%%

Lemma edges_from_remove out k seen l :
  NoDup l → k ∈ l → k ∉ seen →
  length (edges_from (filter (.∉ seen) l) out) =
  length (edges_of k out) + length (edges_from (filter (.∉ ({[k]} ∪ seen : gset str)) l) out).
Proof.
  induction l as [|x l IH]; [by intros _ ?%not_elem_of_nil|]. intros [Hx Hnd]%NoDup_cons Hin Hk.
  rewrite !filter_cons. apply elem_of_cons in Hin as [->|Hin].
  - rewrite decide_True, decide_False by set_solver. change (edges_from (x :: ?l') out) with (edges_of x out ++ edges_from l' out).
    rewrite length_app. f_equal. f_equal. f_equal. clear -Hx. induction l as [|y l IH]; [done|].
    apply not_elem_of_cons in Hx as [Hxy Hx]. rewrite !filter_cons, IH by done. do 2 case_decide; set_solver.
  - assert (k ≠ x) by (intros ->; done). destruct (decide (x ∈ seen)).
    + rewrite !decide_False by set_solver. by apply IH.
    + rewrite !decide_True by set_solver. change (edges_from (x :: ?l') out) with (edges_of x out ++ edges_from l' out).
      rewrite !length_app, IH by done. lia.
Qed.

Lemma reach_closed out keys fuel queue seen :
  NoDup keys → (∀ n m, leads out n m → n ∈ keys ∧ m ∈ keys) → (∀ n, n ∈ queue → n ∈ keys) →
  (∀ n m, n ∈ seen → leads out n m → m ∈ seen ∨ m ∈ queue) →
  length queue + length (edges_from (filter (.∉ seen) keys) out) <= fuel →
  (∀ n, n ∈ seen ∨ n ∈ queue → n ∈ reach fuel out queue seen) ∧
  ∀ n m, n ∈ reach fuel out queue seen → leads out n m → m ∈ reach fuel out queue seen.
Proof.
  intros Hnd Hk. revert queue seen. induction fuel as [|fuel IH]; intros queue seen Hqk Hs Hf.
  - assert (queue = []) as -> by (apply nil_length_inv; lia). cbn. split; [by intros n [?|?%not_elem_of_nil]|].
    intros n m Hn Hl. by destruct (Hs n m Hn Hl) as [?|?%not_elem_of_nil].
  - destruct queue as [|k queue].
    + cbn. split; [by intros n [?|?%not_elem_of_nil]|]. intros n m Hn Hl. by destruct (Hs n m Hn Hl) as [?|?%not_elem_of_nil].
    + cbn [reach]. cbn in Hf. destruct (decide (k ∈ seen)) as [Hks|Hks].
      * destruct (IH queue seen) as [H1 H2].
        { intros n Hn. apply Hqk. by constructor. }
        { intros n m Hn Hl. destruct (Hs n m Hn Hl) as [?|[->|?]%elem_of_cons]; auto. }
        { lia. }
        split; [|done]. intros n [?|[->|?]%elem_of_cons]; apply H1; auto.
      * assert (Hkk : k ∈ keys) by (apply Hqk; constructor).
        rewrite (edges_from_remove out k seen keys Hnd Hkk Hks) in Hf.
        destruct (IH (queue ++ map to (edges_of k out)) ({[k]} ∪ seen)) as [H1 H2].
        { intros n [Hn|Hn]%elem_of_app; [apply Hqk; by constructor|]. by apply (Hk k n). }
        { intros n m [->%elem_of_singleton|Hn]%elem_of_union Hl; [right; apply elem_of_app; by right|].
          destruct (Hs n m Hn Hl) as [?|[->|?]%elem_of_cons]; [left|left|right]; [by apply elem_of_union_r|by apply elem_of_union_l, elem_of_singleton|apply elem_of_app; by left]. }
        { rewrite length_app, length_map. lia. }
        split; [|done]. intros n [?|[->|?]%elem_of_cons]; apply H1; [left; by apply elem_of_union_r|left; by apply elem_of_union_l, elem_of_singleton|right; apply elem_of_app; by left].
Qed.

%%

Please reproduce exactly the lines in the listing above from the one containing "(apply Hqk; constructor)." through the one containing "intros n [Hn|Hn]%elem_of_app;", both included, and nothing more.

      * assert (Hkk : k ∈ keys) by (apply Hqk; constructor).
        rewrite (edges_from_remove out k seen keys Hnd Hkk Hks) in Hf.
        destruct (IH (queue ++ map to (edges_of k out)) ({[k]} ∪ seen)) as [H1 H2].
        { intros n [Hn|Hn]%elem_of_app; [apply Hqk; by constructor|]. by apply (Hk k n). }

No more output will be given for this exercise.